• [DATASET EXCERPTS]:
....................
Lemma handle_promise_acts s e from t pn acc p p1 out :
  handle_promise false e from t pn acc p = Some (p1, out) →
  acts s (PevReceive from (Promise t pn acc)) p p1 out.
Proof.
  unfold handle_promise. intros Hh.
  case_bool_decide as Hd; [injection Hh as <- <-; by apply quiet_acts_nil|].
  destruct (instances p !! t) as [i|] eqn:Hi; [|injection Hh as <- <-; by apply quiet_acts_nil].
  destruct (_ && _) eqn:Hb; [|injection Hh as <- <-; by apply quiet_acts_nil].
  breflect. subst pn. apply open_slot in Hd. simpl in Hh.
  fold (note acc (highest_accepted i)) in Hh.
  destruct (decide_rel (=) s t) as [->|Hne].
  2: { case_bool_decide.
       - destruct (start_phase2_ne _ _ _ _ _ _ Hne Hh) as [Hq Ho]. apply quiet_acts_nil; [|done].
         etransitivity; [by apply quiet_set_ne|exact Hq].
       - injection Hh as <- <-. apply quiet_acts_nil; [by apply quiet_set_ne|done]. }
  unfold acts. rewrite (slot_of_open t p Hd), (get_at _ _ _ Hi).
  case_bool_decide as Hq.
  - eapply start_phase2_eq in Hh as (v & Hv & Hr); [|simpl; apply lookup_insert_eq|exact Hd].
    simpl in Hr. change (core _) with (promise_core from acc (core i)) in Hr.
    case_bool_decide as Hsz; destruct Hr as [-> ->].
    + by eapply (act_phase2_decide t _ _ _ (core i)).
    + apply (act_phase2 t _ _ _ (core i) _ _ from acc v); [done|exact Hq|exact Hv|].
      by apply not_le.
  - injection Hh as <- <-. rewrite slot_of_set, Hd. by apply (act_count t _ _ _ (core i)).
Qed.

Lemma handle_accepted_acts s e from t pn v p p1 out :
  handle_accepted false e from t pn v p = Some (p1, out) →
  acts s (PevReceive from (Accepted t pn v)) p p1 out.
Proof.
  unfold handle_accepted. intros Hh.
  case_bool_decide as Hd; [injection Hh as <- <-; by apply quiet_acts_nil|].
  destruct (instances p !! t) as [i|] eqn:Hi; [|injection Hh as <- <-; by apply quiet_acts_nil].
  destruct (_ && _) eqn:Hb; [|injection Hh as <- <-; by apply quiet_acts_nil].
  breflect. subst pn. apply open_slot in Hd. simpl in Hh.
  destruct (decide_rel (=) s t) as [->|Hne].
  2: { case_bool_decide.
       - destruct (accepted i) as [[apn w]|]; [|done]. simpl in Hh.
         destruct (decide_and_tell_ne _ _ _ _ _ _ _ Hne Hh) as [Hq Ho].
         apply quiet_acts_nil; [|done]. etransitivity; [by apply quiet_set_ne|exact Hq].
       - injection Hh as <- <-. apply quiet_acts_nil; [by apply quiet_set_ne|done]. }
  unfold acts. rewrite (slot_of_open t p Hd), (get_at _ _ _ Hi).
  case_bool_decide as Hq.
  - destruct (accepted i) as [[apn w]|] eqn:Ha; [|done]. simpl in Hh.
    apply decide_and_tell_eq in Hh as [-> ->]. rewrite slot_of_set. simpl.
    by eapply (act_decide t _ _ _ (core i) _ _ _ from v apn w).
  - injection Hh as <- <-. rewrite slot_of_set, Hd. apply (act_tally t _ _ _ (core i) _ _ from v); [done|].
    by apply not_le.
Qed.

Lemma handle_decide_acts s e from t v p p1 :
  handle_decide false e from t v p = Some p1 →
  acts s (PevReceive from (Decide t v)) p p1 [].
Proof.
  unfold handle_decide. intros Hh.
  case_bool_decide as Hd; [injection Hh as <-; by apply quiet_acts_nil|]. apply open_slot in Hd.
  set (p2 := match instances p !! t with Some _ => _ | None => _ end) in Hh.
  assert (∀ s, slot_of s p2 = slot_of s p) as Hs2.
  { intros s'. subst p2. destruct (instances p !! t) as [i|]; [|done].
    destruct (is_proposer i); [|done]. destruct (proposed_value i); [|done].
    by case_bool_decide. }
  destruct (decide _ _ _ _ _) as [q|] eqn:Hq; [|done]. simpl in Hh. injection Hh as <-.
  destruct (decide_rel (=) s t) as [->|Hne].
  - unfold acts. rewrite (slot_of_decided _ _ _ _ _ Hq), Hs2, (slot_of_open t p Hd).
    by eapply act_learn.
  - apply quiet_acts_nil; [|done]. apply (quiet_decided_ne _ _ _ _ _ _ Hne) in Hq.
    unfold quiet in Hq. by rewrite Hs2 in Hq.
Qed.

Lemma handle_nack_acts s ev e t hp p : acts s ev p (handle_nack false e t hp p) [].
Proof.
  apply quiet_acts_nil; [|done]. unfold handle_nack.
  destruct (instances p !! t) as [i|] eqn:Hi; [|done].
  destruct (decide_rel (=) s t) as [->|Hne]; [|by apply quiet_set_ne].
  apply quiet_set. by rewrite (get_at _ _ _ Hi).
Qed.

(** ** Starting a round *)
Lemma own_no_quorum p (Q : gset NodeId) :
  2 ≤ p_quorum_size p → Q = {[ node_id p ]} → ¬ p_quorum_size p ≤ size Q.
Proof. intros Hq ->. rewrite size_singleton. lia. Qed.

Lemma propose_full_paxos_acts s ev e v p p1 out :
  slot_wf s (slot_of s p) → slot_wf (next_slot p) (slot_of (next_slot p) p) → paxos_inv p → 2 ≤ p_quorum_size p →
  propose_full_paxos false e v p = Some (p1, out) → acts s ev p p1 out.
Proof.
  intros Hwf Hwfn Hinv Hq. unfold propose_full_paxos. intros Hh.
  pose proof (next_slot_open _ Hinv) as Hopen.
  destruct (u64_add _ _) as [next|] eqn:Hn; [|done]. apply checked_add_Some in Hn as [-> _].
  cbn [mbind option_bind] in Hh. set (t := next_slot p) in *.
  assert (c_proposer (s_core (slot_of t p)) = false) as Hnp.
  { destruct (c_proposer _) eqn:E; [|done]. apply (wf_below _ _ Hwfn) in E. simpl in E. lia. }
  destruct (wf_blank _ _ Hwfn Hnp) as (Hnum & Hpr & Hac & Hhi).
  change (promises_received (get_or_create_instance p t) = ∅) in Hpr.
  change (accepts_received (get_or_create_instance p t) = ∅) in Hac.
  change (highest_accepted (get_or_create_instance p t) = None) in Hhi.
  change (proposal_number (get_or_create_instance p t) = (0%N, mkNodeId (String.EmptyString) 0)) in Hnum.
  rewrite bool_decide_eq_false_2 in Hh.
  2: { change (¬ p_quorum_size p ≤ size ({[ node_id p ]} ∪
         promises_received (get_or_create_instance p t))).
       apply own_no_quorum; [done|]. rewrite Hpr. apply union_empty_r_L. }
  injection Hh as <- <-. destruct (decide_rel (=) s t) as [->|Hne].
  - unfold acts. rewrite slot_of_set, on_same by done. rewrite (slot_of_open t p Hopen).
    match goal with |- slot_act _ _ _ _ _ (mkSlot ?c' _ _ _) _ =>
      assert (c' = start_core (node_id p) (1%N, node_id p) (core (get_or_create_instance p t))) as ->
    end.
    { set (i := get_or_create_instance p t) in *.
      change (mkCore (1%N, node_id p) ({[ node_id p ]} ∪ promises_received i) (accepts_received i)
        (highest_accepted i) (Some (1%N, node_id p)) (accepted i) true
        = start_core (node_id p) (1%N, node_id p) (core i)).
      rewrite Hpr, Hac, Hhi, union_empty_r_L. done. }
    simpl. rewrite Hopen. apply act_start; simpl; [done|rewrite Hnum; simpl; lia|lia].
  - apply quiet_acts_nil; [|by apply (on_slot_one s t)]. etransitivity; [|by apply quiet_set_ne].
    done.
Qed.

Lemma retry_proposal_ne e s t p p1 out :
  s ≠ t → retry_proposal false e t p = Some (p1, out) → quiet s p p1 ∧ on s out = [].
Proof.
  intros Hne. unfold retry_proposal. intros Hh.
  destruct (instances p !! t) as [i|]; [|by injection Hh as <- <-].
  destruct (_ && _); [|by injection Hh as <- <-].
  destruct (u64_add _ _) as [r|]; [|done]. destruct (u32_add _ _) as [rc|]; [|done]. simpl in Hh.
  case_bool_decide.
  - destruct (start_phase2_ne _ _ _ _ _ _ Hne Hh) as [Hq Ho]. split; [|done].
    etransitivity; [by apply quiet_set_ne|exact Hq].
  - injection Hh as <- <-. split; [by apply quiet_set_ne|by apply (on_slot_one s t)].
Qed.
....................
• [WORK INSTRUCTIONS]: Could you state how many lines above include the word "None"? Reply with that number alone.

• [ANSWER SECTION]: 2